━━━ Supplied data
(* ===== verification/Prelude.v ===== *)
(** * Verification of the tt-zephyr-platforms firmware

    The repository holds the firmware of Tenstorrent's Blackhole boards: that of
    the system management controller (SMC, an ARC core on each chip), that of the
    board's management controller (DMC), the drivers both use and the libraries
    they share.  This library models the part of it that decides things -- queues,
    protocols, state machines, arbitration, tables -- in Rocq, operation by
    operation, and proves what makes each part correct.

    ** How the model reads

    A definition carries the name of the C function, type or constant it
    translates.  Machine integers are [Z]; where the C type is narrower the wrap
    is written out ([u8], [u16], [u32], [u64], [s32] below).  Structures are
    records, enumerations inductive types, arrays lists accessed with [aget] and
    [aset].  A function that may do what C leaves undefined (an index out of
    bounds, a division by zero, a call through NULL) or that loops returns an
    [option]: [None] is the fault, or the fuel of its loop running out.  State is
    passed explicitly, or threaded by the monad of [StateM].  What is not in the repository -- Zephyr, the hardware,
    libpldm, the firmware table -- is an argument or a class of operations
    ([DmcHal], [Flash], [NocHw], [JtagPort], [PllHw], [I2cHw], [Libpldm], [ArcDma],
    [CatHw], [GddrHw], [EthHw], [NocDmaHw], [TensixHw], [ResetHw], [Refclk],
    [PowerHw]); where a theorem needs more than the calls' types, a second class states the documented behaviour ([FlashLaws],
    [NocHwLaws], [Clocked], [PllHwLaws], [I2cLaws], [AvsLaws], [LibpldmLaws],
    [ArcDmaLaws], [CatLaws], [TlbRegs], [TileLaws], [MriscLaws], [EthLaws], [ResetUnit],
    [NiuLaws], [ZeroLaws], [DestLaws], [ResetLaws], [BootLaws], [RefclkLaws],
    [PowerLaws], [SpiLaws]) and an
    instance shows it can hold.

    ** The parts, and where they are

    Host and SMC.
    - [Msgqueue]: the four request/response rings ([lib/tenstorrent/fw_common/msgqueue.c]),
      their processing loop and interrupt handlers; the host's accesses interleaved
      with the firmware's, message by message.
    - [Vuart]: the virtual UART's byte rings ([include/tenstorrent/uart_tt_virt.h],
      [drivers/serial/uart_tt_virt.c]), sequentially and with device and host
      interleaved access by access.  [Ring] has the lemmas on circular arrays that
      these and [Cm2dm] share.

    DMC and SMC.
    - [Smbus]: the SMBus target state machine ([drivers/smbus/target/smbus_target.c]).
    - [Cm2dm]: the SMC's side of its mailbox to the DMC ([lib/tenstorrent/bh_arc/cm2dm_msg.c]).
    - [BhChip]: the DMC's operations on a chip ([lib/tenstorrent/bh_chip],
      [lib/tenstorrent/jtag_bootrom]); [DmcMain]: the DMC's main loop ([app/dmc/src/main.c]).
      [DmcMain.cm2dm_exactly_once] runs [DmcMain] against [Cm2dm] over a lossy bus.
    - [Jtag]: the bit-banged JTAG driver ([drivers/jtag/jtag_bitbang.c],
      [include/tenstorrent/bitrev.h]); [JtagTap]: the devices behind its pins, the
      TAP controller of IEEE 1149.1 and the emulator of [drivers/jtag/jtag_emul.c].

    Storage.
    - [BootFs]: the boot file system ([lib/tenstorrent/boot_fs/tt_boot_fs.c]).

    Power management of the SMC ([lib/tenstorrent/bh_arc]).
    - [Aiclk]: the frequency arbiter ([aiclk_ppm.c]); [Throttler]: the throttlers
      that feed it ([throttler.c]); [Dvfs]: one step of frequency and voltage
      ([dvfs.c], [voltage.c], [vf_curve.c]).
    - [ClockControl]: the PLL driver below ([drivers/clock_control/clock_control_tt_bh.c]);
      [Pll]: the older library on the same registers, which starts the PLLs ([pll.c]);
      [DvfsPll] carries the safety of a DVFS step down to its register writes.

    Buses and devices of the SMC ([lib/tenstorrent/bh_arc], [drivers]).
    - [I2c]: the DesignWare I2C master and the host's I2C message ([dw_apb_i2c.c],
      [i2c_messages.c]); [Avs]: the AVS bus ([avs.c]); [Regulator]: the voltage regulators
      with the tables of every board, over both ([regulator.c], [regulator_config.c]).
    - [Dma]: the ARC HS DMA driver, its channels, descriptors and interrupts
      ([drivers/dma/dma_arc_hs.c]).
    - [Pdr]: the repository of PLDM sensor records ([drivers/pmci/pldm/pldm_pdr.c]).
    - [Telemetry]: the telemetry table ([telemetry.c], [telemetry_internal.c]); [Fan]: the
      fan curves ([fan_ctrl.c]); [Cat]: the catastrophe monitor and the GDDR trip ([cat.c]);
      [Pvt]: the process, voltage and temperature monitors and their messages
      ([drivers/sensor/tenstorrent/pvt], [pvt.c]).
    - [Power]: the host's power settings ([bh_power.c]) and the copies of images from the
      flash to a tile ([spi_flash_buf.c]).

    Network on chip and tiles ([lib/tenstorrent/bh_arc]).
    - [Noc]: coordinates and TLB windows ([noc.c], [noc2axi.c]); [Harvesting]: which
      tiles are usable ([harvesting.c], [functional_efuse.c]); [NocInit]: the
      computation and programming of the translation tables ([noc_init.c]);
      [NocTables] and [NocProgram]: that the tables are right and reach every node;
      [NocHarvest]: the way from fuses to nodes.
    - [Tile]: what a read or a write through an opened window reaches, and a class that
      states it for the clients below.
    - [Gddr]: the memory controllers, their processors, training and self-test ([gddr.c]).
    - [ResetDriver]: the banks of reset lines ([drivers/reset/reset_tt_bh.c]); [Eth]: the
      Ethernet tiles, their SerDes and firmware, reset and heartbeats ([eth.c],
      [serdes_eth.c]).
    - [NocDma]: the driver that moves data between tiles ([drivers/dma/dma_tt_bh_noc.c]);
      [TensixInit]: the start of the Tensix tiles, which wipes their memories over it
      ([tensix_init.c], [tensix.c]).
    - [Reset]: the resets of start-up and those the host asks for ([reset.c]), over
      [ResetDriver], [NocInit] and [TensixInit].

    ** What is shown

    - Queues lose, repeat and reorder nothing, whatever the interleaving:
      [Msgqueue.interleaving_fifo], [Msgqueue.process_message_queue_refines],
      [Vuart.vuart_refines_queues], [DmcMain.cm2dm_exactly_once],
      [Cm2dm.cm2dm_no_starvation]; and where they do not, how exactly
      ([Vuart.vuart_interleaved], [Vuart.vuart_windows_open]).
    - Protocol machines keep their invariants for any input and do what the
      protocol says: [Smbus.smbus_event_safe] and the transaction theorems,
      [JtagTap.Tap.jtag_drives_tap], [JtagTap.EmulWrites.jtag_blockwrite_reaches_emulator].
    - The chip is never run outside what its parts allow:
      [Dvfs.dvfs_never_undervolts], [DvfsPll.hw_safe_down_to_pll],
      [ClockControl.pll_sequencing], [Pll.pll_init_ok], [Aiclk.aiclk_arbitration],
      [Cat.gddr_therm_trip_exact], [Cat.cat_shutdown_range], [Fan.fan_control_safe],
      [Power.BhPower.power_settings_safe], [DmcMain.pgood_severe_latches].
    - Tables are right: [NocTables.noc_logical_roundtrip],
      [NocProgram.debug_noc_translation_programs_all],
      [NocHarvest.harvested_chip_translates], [Harvesting.calculate_harvesting_ok],
      [Telemetry.telemetry_update], [Telemetry.gddr_telemetry_decodes].
    - Devices end up as asked, or the error says how far it got:
      [Regulator.RegulatorInit_reference], [Gddr.toggle_gddr_reset_ok],
      [Gddr.gddr_training_records], [Gddr.get_gddr_temps_ok], [Eth.toggle_eth_reset_ok],
      [Eth.eth_sel_exact], [Reset.toggle_single_tensix_reset_ok], [Reset.boot_resets_ok],
      [TensixInit.wipe_dest_restores], [Pvt.pvt_submit_ok], [Pvt.pvt_init_ok]; the host gets
      back what the sensors say, or 32 steps more ([Pvt.pvt_handlers_ok]).
    - Data arrives: [Dma.dma_transfer_copies] and the other theorems on the DMA driver,
      [NocDma.memory_to_memory_copies], [TensixInit.wipe_l1_zeroes],
      [Power.SpiFlashBuf.spi_copy_correct], [BootFs.boot_fs_add_get] and its
      companions, the [Pdr.pdr_repository_built] group for sensor records.
    - Errors and edges: what every failing branch leaves behind, and the inputs the
      code mishandles ([Smbus.empty_block_overflows], [BootFs.cksum_behaviour],
      [Aiclk.aiclk_host_requests_break_limits], [ClockControl.failed_init_locks_out],
      [ClockControl.aiclk_set_rate_edges], [Fan.forced_speed_overtaken],
      [Gddr.failed_reset_leaves_phy_awake], [Eth.hung_instance_reported],
      [NocDma.restart_loses_source], [NocDma.early_completion],
      [TensixInit.cg_enabled_skips], [Reset.single_reset_unchecked], [Pll.drop_aiclk],
      [Pll.set_aiclk_diverges]).

    ** Loops and fuel

    A loop over a fixed range is [for_loop], which needs no fuel.  The others:
    [Msgqueue.process_message_queue] uses [loop_fuel] = 8, and
    [Msgqueue.process_message_queue_terminates] shows that 8 iterations always
    suffice (the ring pointers are read once, modulo 8); the interrupt handler's
    fuel is at least the depth of the FIFO it drains; the memory-repair poll of
    [DmcMain] ends because the cycle counter advances; [BootFs] searches at most
    the descriptors that fit the table; the voltage search of [Aiclk] narrows
    a range of frequencies; the UART's interrupt loop ends when its callback
    leaves nothing pending, and its fuel bounds the calls; a PLL lock wait of 400 ms
    makes at most [ClockControl.lock_fuel] polls, one per nanosecond, and a walk of
    the 16-bit divider at most 65,535 steps; [Pll] waits 400 us, at most [ref_fuel] polls.  An I2C wait polls at most
    [I2c.wait_fuel] times before its timeout, an AVS command at most [max_retries]
    times; the fetch of a sensor record takes at most one step per byte, a walk over
    linked DMA descriptors one per channel, the DMA's poll one per busy wait before
    its timeout and its interrupt routine one per round of the engine; a bit scan
    takes 32 steps, the trim search of [Cat] one for each of 64 codes, a copy from the
    flash at most one per byte, and a wait of [Gddr] one per poll that its 1000 ms
    timepoint can still grant ([remaining]); so is a wait of [NocDma], and its linked
    channels take one step each; the wipe of [TensixInit] doubles what it has wiped at each of
    its steps, 22 at most; [Pvt] polls for 10 ms, and an idle wait as long as the hardware
    is busy ([sdif_bound]).  Theorems about these functions say
    that the result is reached, not only what it is if it is.

    ** What is not modelled

    Float arithmetic is exact rational arithmetic with an arbitrary rounding
    function; delays are events without effect; logging, tracing and shell output
    are left out.  Drivers that only program registers of a block whose behaviour
    the repository does not define (PCIe, fan controllers, UART and SPI
    blocks, remote processors), the PLDM command handlers (wrappers of libpldm), the
    other chip's (Grendel) drivers, the boot protocol [occp.c], host tools, shells,
    samples and tests have no model. *)

From Stdlib Require Import ZArith Lia.
From stdpp Require Export base numbers list option gmap relations.
#[export] Set Default Goal Selector "!".

(** ** Scope, hint databases and notation *)

#[global] Open Scope Z_scope.

Declare Scope fw_scope.
Delimit Scope fw_scope with fw.
#[global] Open Scope fw_scope.

Create HintDb fw discriminated.

(** ** Machine integers *)

(** A [w]-bit unsigned integer is a [Z]; every operation that may overflow
    wraps its result explicitly, the way C's unsigned arithmetic does. *)
Definition wrap (w z : Z) : Z := z mod 2 ^ w.
Abbreviation u8 := (wrap 8).
Abbreviation u16 := (wrap 16).
Abbreviation u32 := (wrap 32).
Abbreviation u64 := (wrap 64).

(** Conversion of an integer to the [w]-bit two's complement value. *)
Definition swrap (w z : Z) : Z := (z + 2 ^ (w - 1)) mod 2 ^ w - 2 ^ (w - 1).
Abbreviation s32 := (swrap 32).

Definition in_width (w z : Z) : Prop := 0 <= z < 2 ^ w.
Abbreviation is_u8 := (in_width 8).
Abbreviation is_u16 := (in_width 16).
Abbreviation is_u32 := (in_width 32).
Abbreviation is_u64 := (in_width 64).

#[export] Instance in_width_dec w z : Decision (in_width w z).
Proof. unfold in_width. apply _. Defined.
━━━━━━
> **Exercise aim**: Which lines above run from the one containing "these and [Cm2dm] share." down to the one containing "- [ClockControl]: the"? Repeat exactly those, both ends included, and nothing else.

> **Answer for the task**:
      these and [Cm2dm] share.

    DMC and SMC.
    - [Smbus]: the SMBus target state machine ([drivers/smbus/target/smbus_target.c]).
    - [Cm2dm]: the SMC's side of its mailbox to the DMC ([lib/tenstorrent/bh_arc/cm2dm_msg.c]).
    - [BhChip]: the DMC's operations on a chip ([lib/tenstorrent/bh_chip],
      [lib/tenstorrent/jtag_bootrom]); [DmcMain]: the DMC's main loop ([app/dmc/src/main.c]).
      [DmcMain.cm2dm_exactly_once] runs [DmcMain] against [Cm2dm] over a lossy bus.
    - [Jtag]: the bit-banged JTAG driver ([drivers/jtag/jtag_bitbang.c],
      [include/tenstorrent/bitrev.h]); [JtagTap]: the devices behind its pins, the
      TAP controller of IEEE 1149.1 and the emulator of [drivers/jtag/jtag_emul.c].

    Storage.
    - [BootFs]: the boot file system ([lib/tenstorrent/boot_fs/tt_boot_fs.c]).

    Power management of the SMC ([lib/tenstorrent/bh_arc]).
    - [Aiclk]: the frequency arbiter ([aiclk_ppm.c]); [Throttler]: the throttlers
      that feed it ([throttler.c]); [Dvfs]: one step of frequency and voltage
      ([dvfs.c], [voltage.c], [vf_curve.c]).
    - [ClockControl]: the PLL driver below ([drivers/clock_control/clock_control_tt_bh.c]);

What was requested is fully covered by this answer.